Stored items

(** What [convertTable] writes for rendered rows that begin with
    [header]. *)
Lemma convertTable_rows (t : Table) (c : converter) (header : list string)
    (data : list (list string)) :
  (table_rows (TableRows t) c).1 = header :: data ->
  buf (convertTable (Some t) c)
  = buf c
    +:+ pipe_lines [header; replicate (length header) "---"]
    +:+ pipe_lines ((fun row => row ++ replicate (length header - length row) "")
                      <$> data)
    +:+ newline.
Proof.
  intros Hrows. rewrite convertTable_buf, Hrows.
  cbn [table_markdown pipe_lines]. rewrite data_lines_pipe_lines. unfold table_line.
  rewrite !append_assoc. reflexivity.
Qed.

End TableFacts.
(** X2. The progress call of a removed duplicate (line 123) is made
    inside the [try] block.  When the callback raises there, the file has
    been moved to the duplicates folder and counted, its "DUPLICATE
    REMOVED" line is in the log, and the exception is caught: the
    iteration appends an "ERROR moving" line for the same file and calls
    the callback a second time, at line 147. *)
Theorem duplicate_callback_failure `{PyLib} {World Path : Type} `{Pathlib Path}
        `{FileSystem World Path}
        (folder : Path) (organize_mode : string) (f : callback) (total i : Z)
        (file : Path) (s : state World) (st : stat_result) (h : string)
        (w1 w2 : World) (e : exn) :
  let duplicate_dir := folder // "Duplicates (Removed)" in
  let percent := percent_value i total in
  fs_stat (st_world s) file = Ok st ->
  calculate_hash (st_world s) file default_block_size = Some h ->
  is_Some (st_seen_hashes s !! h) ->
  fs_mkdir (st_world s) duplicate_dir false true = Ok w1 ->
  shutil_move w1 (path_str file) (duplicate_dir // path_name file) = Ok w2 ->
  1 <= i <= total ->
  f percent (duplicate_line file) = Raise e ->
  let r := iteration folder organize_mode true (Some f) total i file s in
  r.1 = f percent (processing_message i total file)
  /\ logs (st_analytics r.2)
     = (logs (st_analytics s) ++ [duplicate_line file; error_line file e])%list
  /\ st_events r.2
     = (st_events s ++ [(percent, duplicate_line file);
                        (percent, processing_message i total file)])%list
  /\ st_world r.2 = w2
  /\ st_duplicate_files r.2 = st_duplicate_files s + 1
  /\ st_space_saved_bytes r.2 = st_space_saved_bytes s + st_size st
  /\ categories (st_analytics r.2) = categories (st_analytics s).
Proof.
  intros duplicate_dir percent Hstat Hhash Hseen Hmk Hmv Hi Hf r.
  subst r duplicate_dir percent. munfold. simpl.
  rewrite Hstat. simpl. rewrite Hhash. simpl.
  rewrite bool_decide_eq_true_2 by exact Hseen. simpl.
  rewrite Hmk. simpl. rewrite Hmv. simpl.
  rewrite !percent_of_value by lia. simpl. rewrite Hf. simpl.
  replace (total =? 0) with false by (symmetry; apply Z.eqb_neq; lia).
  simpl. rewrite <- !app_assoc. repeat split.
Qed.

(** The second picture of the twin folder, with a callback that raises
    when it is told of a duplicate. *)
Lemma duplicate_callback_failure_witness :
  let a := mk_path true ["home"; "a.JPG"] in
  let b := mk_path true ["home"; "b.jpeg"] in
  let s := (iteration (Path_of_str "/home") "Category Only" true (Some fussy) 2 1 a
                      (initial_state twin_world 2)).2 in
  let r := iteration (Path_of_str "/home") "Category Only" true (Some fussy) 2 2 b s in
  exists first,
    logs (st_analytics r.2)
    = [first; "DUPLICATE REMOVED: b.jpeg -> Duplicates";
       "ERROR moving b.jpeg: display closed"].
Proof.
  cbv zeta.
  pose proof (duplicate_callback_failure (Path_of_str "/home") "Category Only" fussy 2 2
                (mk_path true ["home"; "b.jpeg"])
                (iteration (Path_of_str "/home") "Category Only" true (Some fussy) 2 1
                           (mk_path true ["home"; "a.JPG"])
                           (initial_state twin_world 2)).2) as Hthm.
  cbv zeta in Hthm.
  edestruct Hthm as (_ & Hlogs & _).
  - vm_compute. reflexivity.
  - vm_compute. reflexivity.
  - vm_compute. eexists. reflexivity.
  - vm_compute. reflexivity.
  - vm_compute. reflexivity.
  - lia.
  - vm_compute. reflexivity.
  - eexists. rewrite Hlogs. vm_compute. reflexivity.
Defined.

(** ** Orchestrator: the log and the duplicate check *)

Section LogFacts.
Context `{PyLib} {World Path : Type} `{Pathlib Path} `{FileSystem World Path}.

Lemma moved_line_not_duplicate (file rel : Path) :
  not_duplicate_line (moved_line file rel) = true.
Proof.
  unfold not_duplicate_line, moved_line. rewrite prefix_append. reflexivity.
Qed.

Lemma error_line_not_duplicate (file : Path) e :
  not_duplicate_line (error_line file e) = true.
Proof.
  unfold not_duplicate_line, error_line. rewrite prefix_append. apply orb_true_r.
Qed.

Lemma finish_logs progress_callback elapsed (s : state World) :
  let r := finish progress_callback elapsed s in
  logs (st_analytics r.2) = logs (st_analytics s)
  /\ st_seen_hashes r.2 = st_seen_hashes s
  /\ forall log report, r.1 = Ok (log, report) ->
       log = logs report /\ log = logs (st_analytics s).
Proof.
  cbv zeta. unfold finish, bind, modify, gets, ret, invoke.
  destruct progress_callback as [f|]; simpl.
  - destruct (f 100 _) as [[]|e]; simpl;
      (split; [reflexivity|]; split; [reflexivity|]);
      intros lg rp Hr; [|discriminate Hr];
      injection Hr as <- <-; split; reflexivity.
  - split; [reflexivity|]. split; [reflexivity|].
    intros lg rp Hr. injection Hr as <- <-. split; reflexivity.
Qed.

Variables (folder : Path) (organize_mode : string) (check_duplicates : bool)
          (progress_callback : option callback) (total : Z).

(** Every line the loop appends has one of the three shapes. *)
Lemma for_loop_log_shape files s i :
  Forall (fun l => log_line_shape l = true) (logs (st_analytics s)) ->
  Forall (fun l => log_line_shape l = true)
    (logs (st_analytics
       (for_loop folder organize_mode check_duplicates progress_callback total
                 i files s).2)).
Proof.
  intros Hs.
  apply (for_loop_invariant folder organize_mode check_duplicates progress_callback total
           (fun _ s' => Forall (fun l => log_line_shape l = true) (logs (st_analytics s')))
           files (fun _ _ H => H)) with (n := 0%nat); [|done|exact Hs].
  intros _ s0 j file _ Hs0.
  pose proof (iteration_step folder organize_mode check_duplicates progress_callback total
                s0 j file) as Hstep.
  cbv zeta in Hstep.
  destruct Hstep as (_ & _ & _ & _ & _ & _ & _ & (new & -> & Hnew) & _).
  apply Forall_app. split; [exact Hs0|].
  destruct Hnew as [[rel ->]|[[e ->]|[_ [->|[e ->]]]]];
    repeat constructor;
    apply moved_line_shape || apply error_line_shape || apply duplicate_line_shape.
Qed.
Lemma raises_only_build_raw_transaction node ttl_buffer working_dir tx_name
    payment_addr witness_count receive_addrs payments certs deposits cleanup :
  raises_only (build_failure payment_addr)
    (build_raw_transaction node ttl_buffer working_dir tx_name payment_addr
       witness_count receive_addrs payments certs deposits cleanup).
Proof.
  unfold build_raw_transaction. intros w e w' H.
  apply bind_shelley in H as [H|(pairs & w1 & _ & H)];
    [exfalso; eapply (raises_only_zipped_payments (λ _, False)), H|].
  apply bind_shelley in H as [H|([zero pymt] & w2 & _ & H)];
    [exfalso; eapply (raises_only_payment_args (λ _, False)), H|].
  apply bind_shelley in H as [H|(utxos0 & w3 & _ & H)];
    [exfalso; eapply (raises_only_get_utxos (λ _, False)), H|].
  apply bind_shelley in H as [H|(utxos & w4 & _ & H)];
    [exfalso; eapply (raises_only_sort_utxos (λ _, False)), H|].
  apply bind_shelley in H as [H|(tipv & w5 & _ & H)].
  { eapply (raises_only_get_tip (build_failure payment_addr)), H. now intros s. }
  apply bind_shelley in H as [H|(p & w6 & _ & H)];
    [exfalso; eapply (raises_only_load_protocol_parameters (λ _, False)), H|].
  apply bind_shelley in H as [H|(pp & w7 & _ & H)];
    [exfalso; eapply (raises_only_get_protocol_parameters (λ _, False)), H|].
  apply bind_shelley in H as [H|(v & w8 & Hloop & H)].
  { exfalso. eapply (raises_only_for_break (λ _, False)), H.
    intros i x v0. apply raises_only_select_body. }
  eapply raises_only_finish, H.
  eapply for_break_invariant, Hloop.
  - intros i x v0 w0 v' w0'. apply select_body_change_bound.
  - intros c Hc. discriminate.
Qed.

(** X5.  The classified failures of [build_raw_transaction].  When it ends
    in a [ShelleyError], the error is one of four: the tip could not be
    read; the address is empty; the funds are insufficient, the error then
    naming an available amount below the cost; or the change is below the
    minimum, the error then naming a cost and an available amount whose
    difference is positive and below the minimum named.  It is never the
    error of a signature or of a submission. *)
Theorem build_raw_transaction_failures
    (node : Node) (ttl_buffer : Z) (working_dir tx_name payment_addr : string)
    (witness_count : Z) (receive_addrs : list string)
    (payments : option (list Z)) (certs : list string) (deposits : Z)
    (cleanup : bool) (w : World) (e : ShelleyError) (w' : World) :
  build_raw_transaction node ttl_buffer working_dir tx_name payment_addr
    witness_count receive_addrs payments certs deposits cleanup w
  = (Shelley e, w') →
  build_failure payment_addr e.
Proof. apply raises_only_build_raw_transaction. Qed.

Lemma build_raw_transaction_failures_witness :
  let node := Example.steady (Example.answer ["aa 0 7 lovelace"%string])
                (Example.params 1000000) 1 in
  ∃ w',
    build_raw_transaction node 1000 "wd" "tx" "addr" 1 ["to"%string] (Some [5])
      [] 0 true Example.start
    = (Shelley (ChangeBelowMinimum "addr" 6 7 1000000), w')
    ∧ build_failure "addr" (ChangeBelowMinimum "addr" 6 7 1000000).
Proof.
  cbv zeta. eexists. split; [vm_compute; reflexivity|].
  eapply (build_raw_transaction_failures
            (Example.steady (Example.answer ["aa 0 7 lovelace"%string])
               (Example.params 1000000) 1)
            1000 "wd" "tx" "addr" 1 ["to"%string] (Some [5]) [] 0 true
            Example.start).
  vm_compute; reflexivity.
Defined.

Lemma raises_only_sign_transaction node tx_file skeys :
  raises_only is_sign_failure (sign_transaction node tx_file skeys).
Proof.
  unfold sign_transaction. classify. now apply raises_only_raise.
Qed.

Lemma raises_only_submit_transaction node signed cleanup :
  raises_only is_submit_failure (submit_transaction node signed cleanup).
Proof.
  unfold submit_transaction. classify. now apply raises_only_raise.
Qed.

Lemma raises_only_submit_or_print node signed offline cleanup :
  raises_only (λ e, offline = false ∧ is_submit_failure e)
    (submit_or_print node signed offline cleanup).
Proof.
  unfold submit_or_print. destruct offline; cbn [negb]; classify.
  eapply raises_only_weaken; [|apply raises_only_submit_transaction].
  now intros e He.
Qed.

◆ Assigned task ◆
Start with the first line of the data and print every line exactly. The line containing "pipe_lines [header; replicate" is the last one to include.

◆ Task solution ◆
(** What [convertTable] writes for rendered rows that begin with
    [header]. *)
Lemma convertTable_rows (t : Table) (c : converter) (header : list string)
    (data : list (list string)) :
  (table_rows (TableRows t) c).1 = header :: data ->
  buf (convertTable (Some t) c)
  = buf c
    +:+ pipe_lines [header; replicate (length header) "---"]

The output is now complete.